Yeah, no one is going to do that, dude. No one who has a good idea of what they'd like this so-called metaverse to look like is going to wait around with their thumb up their bum while they wait for the IETF to sort out HTTP/3.
Everything you need to do this today already exists. You're right, you don't need to reinvent the wheel, but you'd just be screwing yourself working with a platform as crusty and stupid to work with as the web. You can reuse web protocols, but any sane person today will probably end up building a user agent unburdened by the stupidity web standards groups.
Plus a majority of usefulness wouldn't be done with HTTP. It would be done with DNS so you can do things like vrp:sweetbroandhellajeff.world, reliable UDP for anything meaningfully real-time, and some RPC protocol for packet handling.

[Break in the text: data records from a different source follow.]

(** [x > 0]. *)
Definition gt_zero (x : number) : bool := lt (Num 0 0) x.

(** [Number.isFinite(x)]. *)
Definition Number_isFinite (x : number) : bool :=
  match x with
  | Num _ _ => true
  | NaN | Infinity | NegInfinity => false
  end.

(** *** Number to text *)

(** The floor of the decimal logarithm of [n / d], for positive [n] and [d]:
    an estimate from the binary logarithm, put right by comparison. *)
Definition ilog10 (n d : Z) : Z :=
  let k := ilog2 n d * 1233 / 4096 in
  let reached (j : Z) := d * 10 ^ Z.max 0 j <=? n * 10 ^ Z.max 0 (- j) in
  if reached (k + 1) then k + 1 else if reached k then k else k - 1.

(** The decimal of [k] digits that reads back as the positive number
    [m * 2 ^ e], if there is one: of the two decimals of [k] digits around
    the number, the one that reads back; when both do, the nearer, and of
    two equally near the even one. *)
Definition candidate (m e k : Z) : option numeric :=
  let n := numerator m e in
  let d := denominator e in
  let p := ilog10 n d + 1 - k in
  let lo := (n * 10 ^ Z.max 0 (- p)) / (d * 10 ^ Z.max 0 p) in
  let hi := lo + 1 in
  let reads_back (s : Z) := eqb (of_decimal s p) (Num m e) in
  match reads_back lo, reads_back hi with
  | false, false => None
  | true, false => Some (mkNumeric lo p)
  | false, true => Some (mkNumeric hi p)
  | true, true =>
      match 2 * n * 10 ^ Z.max 0 (- p) ?= (lo + hi) * d * 10 ^ Z.max 0 p with
      | Lt => Some (mkNumeric lo p)
      | Gt => Some (mkNumeric hi p)
      | Eq => Some (mkNumeric (if Z.even lo then lo else hi) p)
      end
  end.

Fixpoint shortest_from (tries : nat) (m e k : Z) : option numeric :=
  match tries with
  | O => None
  | S tries' =>
      match candidate m e k with
      | Some r => Some r
      | None => shortest_from tries' m e (k + 1)
      end
  end.

(** The decimal with the fewest digits that reads back as [x]: the digits
    [Number.prototype.toString] prints.  Seventeen digits tell any two
    binary64 numbers apart, so the search goes no further; it finds nothing
    for the non-finite numbers and for a pair [m], [e] that is no binary64
    number. *)
Definition shortest (x : number) : option numeric :=
  match x with
  | Num m e =>
      match m ?= 0 with
      | Eq => Some (mkNumeric 0 0)
      | Gt => shortest_from 17 m e 1
      | Lt => option_map (fun r => mkNumeric (- digits r) (scale r))
                (shortest_from 17 (- m) e 1)
      end
  | NaN | Infinity | NegInfinity => None
  end.

(** [x.toString()] as the store reads it when [x] is passed as a statement
    parameter.  The service passes only amounts that [isValidAmount] has
    accepted: finite numbers, for which [shortest] answers. *)
Definition toString (x : number) : numeric :=
  match shortest x with
  | Some r => r
  | None => mkNumeric 0 0
  end.

(** [x.toFixed(2)], in hundredths: the integer [n] with [n / 100] nearest to
    [x], the larger in magnitude of two.  From [1e21] on [toFixed] prints
    the number as [toString] does; there as here the value is far beyond
    what a NUMERIC(18,2) column takes.  [None] stands for the texts NaN,
    Infinity and -Infinity. *)
Definition toFixed_2 (x : number) : option Z :=
  match x with
  | Num m e =>
      Some (Z.sgn m
            * ((200 * numerator (Z.abs m) e + denominator e) / (2 * denominator e)))
  | NaN | Infinity | NegInfinity => None
  end.

(** The hundredths of a number whose text has at most two decimals; [None]
    for any other number. *)
Definition cents (x : number) : option Z :=
  match shortest x with
  | Some r =>
      if 0 <=? scale r + 2 then Some (digits r * 10 ^ (scale r + 2))
      else if digits r mod 10 ^ (- (scale r + 2)) =? 0
           then Some (digits r / 10 ^ (- (scale r + 2)))
           else None
  | None => None
  end.

(** *** Strings *)

(** Truthiness of a [string | undefined]: [undefined] and the empty string
    are falsy. *)
Definition truthy (s : option string) : bool :=
  match s with
  | None => false
  | Some EmptyString => false
  | Some (String _ _) => true
  end.

(** [s || d] for a [string | undefined] on the left. *)
Definition or_else (s : option string) (d : string) : string :=
  match s with
  | None => d
  | Some EmptyString => d
  | Some (String a r) => String a r
  end.

(** [s || null]. *)
Definition or_null (s : option string) : option string :=
  if truthy s then s else None.

End JS.

Import JS.

(** ** utils/validators.ts *)

Definition isValidAmount (amount : number) : bool :=
  gt_zero amount && Number_isFinite amount.

(** ** Rows of the schema (migrations 001 and 003, types/index.ts) *)

Record User : Type := mkUser {
  u_id : string;
  u_email : string
}.

Record Wallet : Type := mkWallet {
  w_id : string;
  w_user_id : string;
  w_currency : string;
  w_balance : Z
}.

Inductive TransactionType : Type :=
| credit_type
| debit_type
| transfer_in
| transfer_out.

Inductive TransactionStatus : Type :=
| success
| pending
| failed.

(** A row of [transactions].  [txn_id] stands for the generated UUID (the
    number of rows before it); the [created_at] timestamp is left out. *)
Record Transaction : Type := mkTransaction {
  txn_id : nat;
  wallet_id : string;
  user_id : string;
  type : TransactionType;
  amount : Z;
  reference : string;
  description : option string;
  balance_before : Z;
  balance_after : Z;
  status : TransactionStatus
}.

(** [transaction.amount], for code in which [amount] names an argument. *)
Definition amount_of (transaction : Transaction) : Z := amount transaction.

(** A row of [audit_logs] written by [auditService.logTransaction]:
    event type TRANSACTION_CREATED with data {transactionId, type, amount}. *)
Record AuditLog : Type := mkAuditLog {
  actor_id : string;
  event_transactionId : nat;
  event_type : TransactionType;
  event_amount : Z;
  ip_address : option string
}.

Record Database : Type := mkDatabase {
  users : list User;
  wallets : list Wallet;
  transactions : list Transaction;
  audit_logs : list AuditLog
}.

(** types/index.ts, [TransferResponse]; the two balances are texts printed
    by [toFixed(2)]. *)
Record TransferResponse : Type := mkTransferResponse {
  sender_transaction : Transaction;
  recipient_transaction : Transaction;
  sender_new_balance : option Z;
  recipient_new_balance : option Z
}.

(** types/index.ts, [TransactionHistory]. *)
Record TransactionHistory : Type := mkTransactionHistory {
  history_transactions : list Transaction;
  history_total : Z;
  history_page : Z;
  history_totalPages : Z
}.

(** ** Thrown values *)

(** What makes a statement fail: a parameter that is no text of a UUID, a
    value out of the range of its column, a violated constraint of the
    schema. *)
Inductive PgConstraint : Type :=
| invalid_text_representation
| numeric_field_overflow
| wallets_balance_check
| transactions_amount_check
| transactions_reference_key
| transactions_wallet_id_fkey
| transactions_user_id_fkey.

Inductive Thrown : Type :=
| AppError (statusCode : Z) (message : string)
| DatabaseError (violated : PgConstraint).

Inductive Result (A : Type) : Type :=
| Ok (value : A)
| Err (thrown : Thrown).

Arguments Ok {A} value.
Arguments Err {A} thrown.

(** The errors of the service under the names the specification gives them. *)
Definition InvalidAmount : Thrown := AppError 400 "Invalid amount".
Definition InvalidRequest : Thrown :=
  AppError 400 "Either recipient_email or recipient_user_id must be provided".
Definition DuplicateReference : Thrown :=
  AppError 409 "Transaction reference already exists".
Definition AccountNotFound : Thrown := AppError 404 "Wallet not found".
Definition InsufficientBalance : Thrown := AppError 400 "Insufficient balance".
Definition RecipientNotFound : Thrown := AppError 404 "Recipient user not found".
Definition SelfTransferNotAllowed : Thrown :=
  AppError 400 "Cannot transfer to yourself".

(** ** The connection monad *)

(** State of a connection: the database and the wallet rows locked so far
    with FOR UPDATE, oldest first. *)
Record Client : Type := mkClient {
  db : Database;
  locked : list string
}.

Definition M (A : Type) : Type := Client -> Result A * Client.

Definition ret {A : Type} (a : A) : M A := fun c => (Ok a, c).

Definition bind {A B : Type} (m : M A) (k : A -> M B) : M B :=
  fun c =>
    match m c with
    | (Ok a, c') => k a c'
    | (Err e, c') => (Err e, c')
    end.

Definition throw {A : Type} (e : Thrown) : M A := fun c => (Err e, c).

Declare Scope service_scope.
Delimit Scope service_scope with service.
Notation "x <- m ;; k" := (bind m (fun x => k))
  (at level 61, m at next level, right associativity) : service_scope.
Notation "m ;;; k" := (bind m (fun _ => k))
  (at level 61, right associativity) : service_scope.
Local Open Scope service_scope.

(** Modelled from the spec: [db.transaction] of database/postgres.ts, which is
    not among the sources (only its test is).  The callback runs between BEGIN
    and COMMIT; when it throws, ROLLBACK discards its writes and the error is
    thrown again: either everything the callback wrote persists, or nothing.
    The lock log is kept in both cases, as a record of what was acquired. *)
Definition db_transaction {A : Type} (callback : M A) : M A :=
  fun c =>
    match callback c with
    | (Ok a, c') => (Ok a, c')
    | (Err e, c') => (Err e, mkClient (db c) (locked c'))
    end.

(** ** Statements issued by the service *)
(** ** The store's conversions *)

Module Uuid.

(** The value of a hexadecimal digit, of either case. *)
Definition hex_value (a : ascii) : option N :=
  let n := N_of_ascii a in
  if ((48 <=? n) && (n <=? 57))%N then Some (n - 48)%N
  else if ((97 <=? n) && (n <=? 102))%N then Some (n - 87)%N
  else if ((65 <=? n) && (n <=? 70))%N then Some (n - 55)%N
  else None.

(** The digit the store prints for a value below 16. *)
Definition hex_char (v : N) : ascii :=
  ascii_of_N (if (v <? 10)%N then v + 48 else v + 87)%N.

(** The printed form has a hyphen after the bytes 3, 5, 7 and 9. *)
Definition hyphen_after (i : nat) : bool :=
  match i with
  | 3%nat | 5%nat | 7%nat | 9%nat => true
  | _ => false
  end.

(** The bytes [i], [i + 1], ... of a UUID read from [src], [count] of them:
    two hexadecimal digits each, and after a byte of odd index other than
    the last a hyphen is skipped when there is one.  Returns the bytes in
    printed form and what is left of [src]. *)
Fixpoint read_bytes (count i : nat) (src : string) : option (string * string) :=
  match count with
  | O => Some (EmptyString, src)
  | S count' =>
      match src with
      | String a (String b rest) =>
          match hex_value a, hex_value b with
          | Some x, Some y =>
              let rest' :=
                match rest with
                | String "-" r => if Nat.odd i && (i <? 15)%nat then r else rest
                | _ => rest
                end in
              match read_bytes count' (S i) rest' with
              | Some (printed, tail) =>
                  Some (String (hex_char x)
                          (String (hex_char y)
                             (if hyphen_after i then String "-" printed
                              else printed)),
                        tail)
              | None => None
              end
          | _, _ => None
          end
      | _ => None
      end
  end.

(** Input conversion of the type UUID: sixteen bytes, optionally within
    braces, nothing before and nothing after.  Returns the value in the form
    the store prints it. *)
Definition uuid_in (source : string) : option string :=
  let '(braces, src) :=
    match source with
    | String "{" r => (true, r)
    | _ => (false, source)
    end in
  match read_bytes 16 0 src with
  | Some (printed, tail) =>
      let tail := if braces
                  then match tail with
                       | String "}" r => Some r
                       | _ => None
                       end
                  else Some tail in
      match tail with
      | Some EmptyString => Some printed
      | _ => None
      end
  | None => None
  end.

End Uuid.

(** ** Statements issued by the service *)

Module Pg.

(** Range of a NUMERIC(18,2) value, in hundredths. *)
Definition numeric_18_2 (x : Z) : bool :=
  (- 10 ^ 18 <? x) && (x <? 10 ^ 18).

(** [n / d] rounded to an integer, half away from zero, for positive [d]. *)
Definition round_half_away (n d : Z) : Z :=
  Z.sgn n * ((2 * Z.abs n + d) / (2 * d)).

(** [balance + $1] as a NUMERIC(18,2) column takes it, in hundredths: the
    sum is exact and is rounded to two places on assignment. *)
Definition plus (balance : Z) (x : numeric) : Z :=
  let unit := 10 ^ Z.max 0 (- (scale x + 2)) in
  round_half_away (balance * unit + digits x * 10 ^ Z.max 0 (scale x + 2)) unit.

Why? Because video games do that today.
If you built a fork of Quake and exposed a way to "navigate" to worlds with an address bar of sorts, you'd be 80% of the way there.

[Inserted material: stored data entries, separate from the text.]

(** The ticker refreshes the elapsed time of a running stage and nothing
    else: on a running stage with a start time the alarm stores the whole
    seconds since the start and re-arms one second ahead; on any other stage
    it leaves the record as it is and no alarm pending. *)
Lemma stage_alarm_cases now st stage :
  main st = Some stage ->
  (forall started,
      state stage = running -> time_started stage = Some started ->
      alarm now st
      = {| main := Some (set_time_elapsed ((now - started) / 1000)%Z stage);
           alarmAt := Some (now + 1000)%Z |})
  /\ (state stage <> running \/ time_started stage = None ->
      alarm now st = {| main := Some stage; alarmAt := None |}).
Proof.
  intros Hmain. unfold alarm, get, clearAlarmIfNeeded. cbn [main]. rewrite Hmain.
  split.
  - intros started Hstate Hstarted. rewrite Hstarted, Hstate. reflexivity.
  - intros [Hstate | Hstarted].
    + destruct (time_started stage); [| reflexivity].
      now rewrite bool_decide_eq_false_2.
    + now rewrite Hstarted.
Qed.

(** X8. A stage cancelled while running stops ticking at the next alarm:
    after [updateStageState("done_cancelled")] the alarm armed at the start
    is still pending, and when it fires the record is left as it is, with
    the elapsed time of the last tick, and no alarm is armed again. *)
Theorem cancelled_stage_stops_ticking now later stage st logs_ :
  main st = Some stage ->
  state stage = running \/ state stage = awaiting_approval ->
  let cancelled := snd (updateStageState now done_cancelled logs_ st) in
  alarmAt cancelled = alarmAt st
  /\ main (alarm later cancelled) = main cancelled
  /\ alarmAt (alarm later cancelled) = None
  /\ alarm later (alarm later cancelled) = alarm later cancelled.
Proof.
  intros Hmain Hfrom cancelled. subst cancelled.
  destruct (StageStorageFacts.updateStageState_stored now done_cancelled logs_ st
              stage Hmain) as [l Hl].
  pose proof (updateStageState_alarm now done_cancelled logs_ st stage Hmain) as Halarm.
  set (cancelled := snd (updateStageState now done_cancelled logs_ st)) in *.
  assert (Hstate : forall stored, main cancelled = Some stored ->
                                  state stored = done_cancelled).
  { intros stored Hs. rewrite Hl in Hs. injection Hs as <-.
    exact (StageStorageFacts.handleStateTransition_state now stage done_cancelled st). }
  split.
  - rewrite Halarm. unfold handleStateTransition.
    destruct Hfrom as [-> | ->]; reflexivity.
  - destruct (stage_alarm_cases later cancelled _ Hl) as [_ Hstop].
    rewrite Hstop.
    2:{ left. rewrite (Hstate _ Hl). discriminate. }
    cbn [main alarmAt]. split; [now rewrite Hl |]. split; [reflexivity |].
    unfold alarm, get, clearAlarmIfNeeded. cbn [main].
    rewrite (Hstate _ Hl). destruct (time_started _); reflexivity.
Qed.

End WithFormat.
End StageStorageMore.

Module ReleaseHistoryMore.
Import ReleaseHistory.

Lemma getRelease_None_findIndex id_ st :
  getRelease id_ st = None -> findIndex id_ (getReleaseHistory st) = None.
Proof.
  unfold getRelease. induction (getReleaseHistory st) as [| r rest IH]; cbn;
    [reflexivity |].
  destruct (String.eqb (id r) id_); [discriminate |].
  intros Hnone. now rewrite IH.
Qed.

Lemma getRelease_index id_ st r :
  getRelease id_ st = Some r ->
  exists index,
    findIndex id_ (getReleaseHistory st) = Some index
    /\ getReleaseHistory st !! index = Some r
    /\ id r = id_.
Proof.
  unfold getRelease. induction (getReleaseHistory st) as [| x rest IH]; cbn;
    [discriminate |].
  destruct (String.eqb_spec (id x) id_) as [Heq | Hne].
  - intros [= <-]. exists 0. auto.
  - intros Hfind. destruct (IH Hfind) as (index & Hi & Hl & Hid).
    exists (S index). rewrite Hi. auto.
Qed.

(** What [updateReleaseState] stores for a release it finds. *)
Lemma updateReleaseState_stored now id_ state_ st r :
  getRelease id_ st = Some r ->
  exists index,
    findIndex id_ (getReleaseHistory st) = Some index
    /\ getReleaseHistory st !! index = Some r
    /\ updateReleaseState now id_ state_ st
       = (true,
          saveReleaseHistory
            (<[index := fst (handleStateTransition now r (state r) state_ st)]>
               (getReleaseHistory st))
            (snd (handleStateTransition now r (state r) state_ st))).
Proof.
  intros Hget. destruct (getRelease_index _ _ _ Hget) as (index & Hi & Hl & _).
  exists index. split; [exact Hi |]. split; [exact Hl |].
  unfold updateReleaseState, findReleaseIndex. rewrite Hi, Hl.
  now destruct (handleStateTransition now r (state r) state_ st).
Qed.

You'll need a level format to standardize on, and various other standards would need to emerge, and most of them are probably going to be derivatives or outright ports of existing ones that are in use today.

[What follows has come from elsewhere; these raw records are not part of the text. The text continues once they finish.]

(** * The recursive research loop of ai-browser-contextual-search

    A shallow embedding of the research engine of the repository:
    - class [Coordinator], required by looper.js as ['./coordinator']
      (the second file of src/unnamed/part_002),
    - class [Looper] (src/backend/api/engine/looper.js),
    - class [WebSearcher] (src/backend/api/engine/tools/web_searcher.js),
    - class [ContextGraph], required by looper.js as ['../context_engine']
      (the second file of src/backend/api/engine/studio/media_processor.js),
    followed by the properties the specification states about them.

    Conventions.
    - A JavaScript string is its sequence of UTF-16 code units, each an [N]
      below 65536.  Source literals are written [L "..."].
    - Numbers that the code only compares ([confidence], [satisfaction]) are
      rationals; every comparison made by the code is between decimal
      literals whose order as doubles is their order as rationals.
    - An awaited call settles: it returns a value or throws ([Result]).
      [setTimeout] delays and [console] output are not modelled.
    - Free identifiers, method look-ups and property reads follow the
      language: an unbound identifier throws a ReferenceError, calling a
      property that is not a function throws a TypeError. *)

From Stdlib Require Import List String Ascii Bool Arith NArith ZArith QArith Lia.
Import ListNotations.

Local Open Scope N_scope.

(* ------------------------------------------------------------------ *)
(** ** JavaScript strings *)

Definition jsstring := list N.

(** A source literal (ASCII) as a sequence of code units. *)
Definition L (s : string) : jsstring :=
  map N_of_ascii (list_ascii_of_string s).

Fixpoint str_eqb (a b : jsstring) : bool :=
  match a, b with
  | [], [] => true
  | x :: a', y :: b' => (x =? y) && str_eqb a' b'
  | _, _ => false
  end.

Fixpoint startsWith (needle s : jsstring) : bool :=
  match needle, s with
  | [], _ => true
  | x :: needle', y :: s' => (x =? y) && startsWith needle' s'
  | _ :: _, [] => false
  end.

(** [s.includes(needle)] *)
Fixpoint includes (s needle : jsstring) : bool :=
  startsWith needle s ||
  match s with
  | [] => false
  | _ :: s' => includes s' needle
  end.

(** [s.toLowerCase()].  Only the mapping of [A]-[Z] is written out.  The
    two other characters whose lower case contains an ASCII letter are
    U+212A (to [k]) and U+0130 (to [i] followed by U+0307); no keyword
    tested by [classifyIntent] contains [k], ends in [i] or contains
    U+0307, so every [includes] test of the classifier has the value it
    has in the source. *)
Definition lower_unit (c : N) : N :=
  if (65 <=? c) && (c <=? 90) then c + 32 else c.

Definition toLowerCase (s : jsstring) : jsstring := map lower_unit s.

(** Decimal digits of a non-negative integer, as in a template literal. *)
Fixpoint digits_of_uint (d : Decimal.uint) : jsstring :=
  match d with
  | Decimal.Nil => []
  | Decimal.D0 d' => 48 :: digits_of_uint d'
  | Decimal.D1 d' => 49 :: digits_of_uint d'
  | Decimal.D2 d' => 50 :: digits_of_uint d'
  | Decimal.D3 d' => 51 :: digits_of_uint d'
  | Decimal.D4 d' => 52 :: digits_of_uint d'
  | Decimal.D5 d' => 53 :: digits_of_uint d'
  | Decimal.D6 d' => 54 :: digits_of_uint d'
  | Decimal.D7 d' => 55 :: digits_of_uint d'
  | Decimal.D8 d' => 56 :: digits_of_uint d'
  | Decimal.D9 d' => 57 :: digits_of_uint d'
  end.

Definition decimal (n : N) : jsstring := digits_of_uint (N.to_uint n).

(* ------------------------------------------------------------------ *)
(** ** Values, errors and completions *)

#[warnings="-register-all"]
Inductive Value : Type :=
| VUndefined
| VNull
| VBool (b : bool)
| VNum (q : Q)
| VStr (s : jsstring)
| VArr (items : list Value)
| VObj (fields : list (string * Value)).

(** The fields of an object literal, later fields overriding earlier ones. *)
Definition Fields := list (string * Value).

Fixpoint lookup (k : string) (fs : Fields) : option Value :=
  match fs with
  | [] => None
  | (k', v) :: fs' =>
      match lookup k fs' with
      | Some later => Some later
      | None => if String.eqb k k' then Some v else None
      end
  end.

(** [o.k] on an object with fields [fs]. *)
Definition field (k : string) (fs : Fields) : Value :=
  match lookup k fs with
  | Some v => v
  | None => VUndefined
  end.

Record JSError := mkError { err_name : string; err_message : string }.

Definition TypeError (msg : string) : JSError := mkError "TypeError" msg.
Definition ReferenceError (msg : string) : JSError := mkError "ReferenceError" msg.
Definition URIError (msg : string) : JSError := mkError "URIError" msg.

(** The completion of a call: a value, or a thrown error. *)
Inductive Result (A : Type) : Type :=
| Return (a : A)
| Throw (e : JSError).
Arguments Return {A} a.
Arguments Throw {A} e.

Definition rbind {A B} (r : Result A) (k : A -> Result B) : Result B :=
  match r with
  | Return a => k a
  | Throw e => Throw e
  end.

(** ToBoolean. *)
Definition truthy (v : Value) : bool :=
  match v with
  | VUndefined | VNull => false
  | VBool b => b
  | VNum q => negb (Qeq_bool q 0)
  | VStr s => match s with [] => false | _ => true end
  | VArr _ | VObj _ => true
  end.

(** [v.k]: reading a property of [undefined] or [null] throws; a primitive
    or an array has none of the property names read by the engine. *)
Definition get_prop (v : Value) (k : string) : Result Value :=
  match v with
  | VUndefined => Throw (TypeError "Cannot read properties of undefined")
  | VNull => Throw (TypeError "Cannot read properties of null")
  | VObj fs => Return (field k fs)
  | _ => Return VUndefined
  end.

(** [v?.k] *)
Definition get_prop_opt (v : Value) (k : string) : Value :=
  match v with
  | VObj fs => field k fs
  | _ => VUndefined
  end.

(** [a || b] *)
Definition js_or (a b : Value) : Value := if truthy a then a else b.

(** [a > b] on numbers. *)
Definition Qgt_bool (a b : Q) : bool := negb (Qle_bool a b).

(** [v === 'literal'] *)
Definition strict_eq_str (v : Value) (s : jsstring) : bool :=
  match v with
  | VStr s' => str_eqb s' s
  | _ => false
  end.

(* ------------------------------------------------------------------ *)
(** ** [encodeURIComponent] (ECMAScript [Encode] with the unreserved set) *)

Definition is_low_surrogate (c : N) : bool := (56320 <=? c) && (c <=? 57343).
Definition is_surrogate (c : N) : bool := (55296 <=? c) && (c <=? 57343).

(** [A-Z a-z 0-9 - _ . ! ~ * ' ( )] *)
Definition uri_unreserved (c : N) : bool :=
  ((65 <=? c) && (c <=? 90)) || ((97 <=? c) && (c <=? 122)) ||
  ((48 <=? c) && (c <=? 57)) ||
  existsb (N.eqb c) [45; 95; 46; 33; 126; 42; 39; 40; 41].

Definition hex_digit (n : N) : N := if n <? 10 then 48 + n else 55 + n.

(** ["%XX"] for one octet. *)
Definition percent (octet : N) : jsstring :=
  [37; hex_digit (octet / 16); hex_digit (octet mod 16)].

Definition utf8_octets (cp : N) : list N :=
  if cp <? 128 then [cp]
  else if cp <? 2048 then [192 + cp / 64; 128 + cp mod 64]
  else if cp <? 65536 then
    [224 + cp / 4096; 128 + (cp / 64) mod 64; 128 + cp mod 64]
  else
    [240 + cp / 262144; 128 + (cp / 4096) mod 64;
     128 + (cp / 64) mod 64; 128 + cp mod 64].

Definition percent_encode (cp : N) : jsstring :=
  flat_map percent (utf8_octets cp).

Definition code_point (hi lo : N) : N :=
  (hi - 55296) * 1024 + (lo - 56320) + 65536.

Fixpoint encodeURIComponent (s : jsstring) : Result jsstring :=
  match s with
  | [] => Return []
  | c :: rest =>
      if uri_unreserved c then
        rbind (encodeURIComponent rest) (fun r => Return (c :: r))
      else if negb (is_surrogate c) then
        rbind (encodeURIComponent rest) (fun r => Return (percent_encode c ++ r))
      else if is_low_surrogate c then Throw (URIError "URI malformed")
      else
        match rest with
        | [] => Throw (URIError "URI malformed")
        | c2 :: rest' =>
            if is_low_surrogate c2 then
              rbind (encodeURIComponent rest')
                    (fun r => Return (percent_encode (code_point c c2) ++ r))
            else Throw (URIError "URI malformed")
        end
  end.

(** [s.isWellFormed()]: no unpaired surrogate. *)
Fixpoint isWellFormed (s : jsstring) : bool :=
  match s with
  | [] => true
  | c :: rest =>
      if negb (is_surrogate c) then isWellFormed rest
      else if is_low_surrogate c then false
      else
        match rest with
        | [] => false
        | c2 :: rest' => is_low_surrogate c2 && isWellFormed rest'
        end
  end.

(* ------------------------------------------------------------------ *)
(** ** The data of the engine *)

(** A search result, [{ title, url, snippet }]. *)
Record Reference := mkReference {
  title : jsstring;
  url : jsstring;
  snippet : jsstring
}.

(** The classifier's verdict; [privacy_mode] and [breadth] are present
    for some categories only. *)
Record Intent := mkIntent {
  type : jsstring;
  specialist : jsstring;
  confidence : Q;
  privacy_mode : option jsstring;
  breadth : option jsstring
}.

Record Step := mkStep {
  tool : jsstring;
  params : Fields
}.

Record Plan := mkPlan {
  id : jsstring;
  intent : Intent;
  steps : list Step
}.

(** An entry of the per-iteration result buffer:
    [{ type: 'urls', data }] or [{ type: 'content', source, data }]. *)
Inductive Intel : Type :=
| Urls (data : list Reference)
| Content (source : Reference) (data : jsstring).

Record Audit := mkAudit {
  satisfaction : Q;
  missing_info : option jsstring
}.

Record Alternative := mkAlternative {
  alt_label : jsstring;
  alt_desc : jsstring;
  alt_source : jsstring
}.

Record SynthesisResult := mkSynthesis {
  answer : jsstring;
  sources : list Reference;
  alternatives : list Alternative;
  synthesis_confidence : Q
}.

An informal standard would emerge based on a popular client, then some attempts to hijack it would emerge. Why? Because that's what happened in the past, and what would happen all over again.
If you want to do it quickly, you're not going to use a web browser. You're talking about the same category of people who refuse to implement client side include for the web.[1]
[1]: https://github.com/whatwg/html/issues/2791
Edit: People already know what the requirements are at a minimum because video games exist, and all VR tech today is based on long-existing video game development techniques.
Do you want a floor? Walls? Textures? Guess you're gonna need a level format to standardize on then, yeah? Yeah.